[PROBLEM STATEMENT]: Please reproduce exactly the line that contains "unfold bind, saveAppsToFile, saveDataToFile;" and every line after it through the end of the records below, adding nothing else.

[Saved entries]
Lemma GetApps_miss_fail s w :
  let file := AppsStorageFile (AppService_Config s) in
  let url := AppsApiUrl (AppService_Config s) in
  apps_cache_miss (fst (loadAppsFromFile file w)) ->
  (forall j root, upstream w url = Response 200 (Some (PJson j)) -> dec_Root j Root_zero = Some root -> False) ->
  is_error (fst (AppService_GetApps s w)) = true /\ snd (AppService_GetApps s w) = after_get url w.
Proof.
  intros file url Hm Hno. rewrite (GetApps_miss s w Hm). fold url file.
  destruct (upstream w url) as [e|st body] eqn:Hu; [split; reflexivity|].
  destruct (negb (st =? 200)) eqn:Hst; [split; reflexivity|].
  destruct body as [[j|t]|]; try (split; reflexivity).
  destruct (dec_Root j Root_zero) as [root|] eqn:Hd; [|split; reflexivity].
  exfalso. apply (Hno j root); [|exact Hd].
  apply negb_false_iff, Z.eqb_eq in Hst. subst st. reflexivity.
Qed.

Lemma GetApps_miss_requests s w :
  apps_cache_miss (fst (loadAppsFromFile (AppsStorageFile (AppService_Config s)) w)) ->
  requests (snd (AppService_GetApps s w)) = AppsApiUrl (AppService_Config s) :: requests w.
Proof.
  intros Hm. rewrite (GetApps_miss s w Hm). unfold after_get.
  destruct (upstream w _) as [e|st [[j|t]|]]; simpl; try reflexivity;
    destruct (negb (st =? 200)); simpl; try reflexivity;
    destruct (dec_Root j Root_zero); simpl; try reflexivity.
  unfold bind, saveAppsToFile, saveDataToFile; simpl; destruct (writable w _); reflexivity.
Qed.

Lemma dec_Root_feed xs :
  dec_Root (feed_json xs) Root_zero =
  option_map (fun apps => mkRoot (mkRootFeed (Some apps))) (dec_elems App_UnmarshalJSON App_zero xs []).
Proof.
  unfold dec_Root, dec_RootFeed, dec_struct, feed_json. simpl. unfold fld, dec_goslice. simpl.
  destruct (dec_elems App_UnmarshalJSON App_zero xs []); reflexivity.
Qed.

[WRITTEN SOLUTION]:
  unfold bind, saveAppsToFile, saveDataToFile; simpl; destruct (writable w _); reflexivity.
Qed.

Lemma dec_Root_feed xs :
  dec_Root (feed_json xs) Root_zero =
  option_map (fun apps => mkRoot (mkRootFeed (Some apps))) (dec_elems App_UnmarshalJSON App_zero xs []).
Proof.
  unfold dec_Root, dec_RootFeed, dec_struct, feed_json. simpl. unfold fld, dec_goslice. simpl.
  destruct (dec_elems App_UnmarshalJSON App_zero xs []); reflexivity.
Qed.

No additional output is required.